The chief looked puzzled at the strange words of the old Indian.
“Ke-ne-ha-ha does not understand; will my father speak straighter?”
“The chief does not fear then to learn the future?”
“No,” said the Shawnee warrior, proudly.
“Not even when he is to hear of the manner of his death?”
“A warrior must die some time. Ke-ne-ha-ha is ready when the Great Spirit calls him.”
“Good; the Great Medicine will speak then. He must speak words that cause him tears of blood, for they tell of the death of the Shawnee chieftain.”
“Ke-ne-ha-ha’s ears are open—he listens.”

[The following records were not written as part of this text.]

(** The body of [while (lineIdx < parsedLines.length)]. *)
Definition gen_body (st : GenState) : GenState :=
  match parsedLines !! lineIdx st with
  | None => st
  | Some lineInfo =>
      let fullText := text lineInfo in
      let isCommand := showPrompt lineInfo in
      let dl0 := arr_set (lineIdx st)
                   {| line_text := ""; line_showPrompt := showPrompt lineInfo |}
                   (displayLines st) in
      let st1 :=
        if shouldBeInstant mode lineInfo then
          let dl1 := set_text (lineIdx st) fullText dl0 in
          let '(batchEndIdx, dl2) :=
            batch_loop (drop (S (lineIdx st)) parsedLines) (lineIdx st) dl1 in
          let outputLineCount := (batchEndIdx - lineIdx st + 1)%nat in
          {| frames := push_frame dl2 batchEndIdx (batch_delay outputLineCount) (frames st);
             displayLines := dl2;
             charCounter := charCounter st;
             lineIdx := batchEndIdx + 1 |}
        else
          let st' :=
            fold_left (type_char fullText) (seq 0 (String.length fullText))
              {| frames := frames st; displayLines := dl0;
                 charCounter := charCounter st; lineIdx := lineIdx st |} in
          {| frames := frames st'; displayLines := displayLines st';
             charCounter := charCounter st'; lineIdx := S (lineIdx st') |} in
      if (lineIdx st1 <? length parsedLines)%nat then
        {| frames := push_frame (displayLines st1) (lineIdx st1) 150 (frames st1);
           displayLines := displayLines st1;
           charCounter := charCounter st1;
           lineIdx := lineIdx st1 |}
      else st1
  end.

(** The [while] loop; every iteration advances [lineIdx], so
    [length parsedLines] rounds are enough (lemma [gen_loop_exits]). *)
Fixpoint gen_loop (fuel : nat) (st : GenState) : GenState :=
  match fuel with
  | O => st
  | S fuel' =>
      if (lineIdx st <? length parsedLines)%nat
      then gen_loop fuel' (gen_body st)
      else st
  end.

(** From the initial empty frame to the final frame. *)
Definition timeline : list TimelineFrame :=
  let st0 := {| frames := push_frame [] 0 500 [];
                displayLines := []; charCounter := 0; lineIdx := 0 |} in
  let st := gen_loop (length parsedLines) st0 in
  push_frame (displayLines st) (length parsedLines) 2000 (frames st).
End Timeline.

(** [typedChars] and [charsPerFrame]. A zero [targetFrameCount] makes the
    quotient infinite or NaN, and the modulus test then never holds. *)
Definition typedChars (mode : string) (parsedLines : list Entry) : nat :=
  fold_left (fun sum l =>
               if shouldBeInstant mode l then sum
               else (sum + String.length (text l))%nat)
            parsedLines 0%nat.

Definition ceil_div (a b : nat) : nat := ((a + b - 1) / b)%nat.

Definition charsPerFrameOf (typed targetFrames : nat) : option nat :=
  match targetFrames with
  | O => None
  | _ => Some (Nat.max 1 (ceil_div typed targetFrames))
  end.

Definition effectiveMode (config : Config) : string :=
  if truthy_string (outputMode config) then outputMode config else "typing".

Definition generateTimeline (parsedLines : list Entry) (config : Config) (options : Options)
    : list TimelineFrame :=
  let mode := effectiveMode config in
  timeline parsedLines mode
    (charsPerFrameOf (typedChars mode parsedLines) (targetFrameCount options))
    (typingSpeed options).

(** ** Frame painter and sizing *)

(** What the painter puts on the canvas for the text area, in paint order.
    The window chrome painted before it (fill, border, title bar, buttons)
    does not depend on the display state and is not recorded. *)
Record Rect := { rx : Q; ry : Q; rw : Q; rh : Q }.

Inductive Paint :=
| PromptText (s : string) (x y : Q)
| LineText (lineIdx : nat) (fillStyle : string) (s : string) (x y : Q)
| LineCursor (lineIdx : nat) (fillStyle : string) (r : Rect)
| RestingCursor (fillStyle : string) (r : Rect).

Record Canvas := {
  width : Q;
  height : Q;
  painted : list Paint;
}.

Record Frame := {
  canvas : Canvas;
  delay : Q;
}.

Section Painter.
(** The text-measuring capability of the 2D context: the width of a string
    set in the given size and family. *)
Variable measureText : Q -> string -> string -> Q.

Definition fontFamily (config : Config) : string :=
  if truthy_string (font config) then font config else "monospace".

Definition calculateCanvasDimensions (config : Config) (theme : Theme)
    (lines : list DisplayLine) (scale : Q) : Q * Q :=
  let fontSize := (fontSize config * scale)%Q in
  let padding := (padding config * scale)%Q in
  let lineHeight := lineHeight config in
  let titleBarHeight := if showTitle config then (40 * scale)%Q else 0%Q in
  let measure := measureText fontSize (fontFamily config) in
  let maxLineWidth :=
    fold_left (fun maxLineWidth line =>
                 let w0 :=
                   if line_showPrompt line && truthy_string (promptText config)
                   then measure (List.last (split_nl (promptText config)) "")
                   else 0%Q in
                 Qmax maxLineWidth (w0 + measure (line_text line))%Q)
              lines 0%Q in
  let contentWidth := (maxLineWidth + padding * 2 + 40 * scale)%Q in
  let totalWidth := Qmax (400 * scale) contentWidth in
  let totalLines :=
    fold_left (fun totalLines line =>
                 let extra :=
                   if line_showPrompt line && truthy_string (promptText config)
                      && includes_nl (promptText config)
                   then (length (split_nl (promptText config)) - 1)%nat else 0%nat in
                 (totalLines + extra + 1)%nat)
              lines 0%nat in
  let totalLines :=
    if truthy_string (promptText config) && includes_nl (promptText config)
    then (totalLines + length (split_nl (promptText config)))%nat
    else (totalLines + 1)%nat in
  let contentHeight :=
    (inject_Z (Z.of_nat totalLines) * fontSize * lineHeight + padding * 2 + 20 * scale)%Q in
  let totalHeight := (titleBarHeight + Qmax (100 * scale) contentHeight)%Q in
  (totalWidth, totalHeight).

Definition drawCursor (x y fontSize : Q) (style : string) (scale : Q) : Rect :=
  let width := (fontSize * 0.6)%Q in
  let height := (fontSize * 1.1)%Q in
  if String.eqb style "block" then {| rx := x; ry := y; rw := width; rh := height |}
  else if String.eqb style "underline" then
    {| rx := x; ry := (y + height - 3 * scale)%Q; rw := width; rh := (3 * scale)%Q |}
  else {| rx := x; ry := y; rw := (2 * scale)%Q; rh := height |}.

(** The prompt, as both the line loop and the resting cursor draw it: all
    parts but the last on lines of their own, the last one inline. Returns
    the paint, the x after the prompt and the y of its last part. *)
Definition draw_prompt (config : Config) (fontSize : Q) (x y : Q) : list Paint * Q * Q :=
  let measure := measureText fontSize (fontFamily config) in
  let promptParts := split_nl (promptText config) in
  if (1 <? length promptParts)%nat then
    let n := (length promptParts - 1)%nat in
    let heads :=
      imap (fun p part =>
              PromptText part x (y + inject_Z (Z.of_nat p) * (fontSize * lineHeight config))%Q)
           (take n promptParts) in
    let y' := (y + inject_Z (Z.of_nat n) * (fontSize * lineHeight config))%Q in
    let lastPart := List.last promptParts "" in
    (heads ++ [PromptText lastPart x y'], (x + measure lastPart)%Q, y')
  else
    ([PromptText (promptText config) x y], (x + measure (promptText config))%Q, y).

“Before the moon dies, a terrible figure will be in the Shawnee village. All fly from its path—the birds of the night, and the insects of the earth—for it is not of human mold. The moonbeams shining in fear will show the figure of a huge gray wolf. The wolf walks on its hind legs like a man. It has the face of a human, and it is striped with war-paint, black and white. In its paw it carries a tomahawk—the edge is crusted with blood that dims the brightness of the steel. The blood comes from the veins of some of the best warriors of the Shawnee nation. The Little Crow hunted the brown deer in the woods of the Scioto. He came not back. His brother found him in the forest dead—the print of a tomahawk in his skull and a Red Arrow graven on his breast. Watega is another great brave of the Shawnee nation. Not two sleeps ago he went with the white red-men—the renegades—on a scout. He has not come back to his wigwam, though the others have returned. His squaw sits in his lodge and wonders where he is. He will never come back. In a little glade on the other side of the Ohio is his body—a tomahawk cut in the skull, and on his breast the totem of the Red Arrow.”
Ke-ne-ha-ha started. The death of Watega, who was one of his favorite warriors, startled him.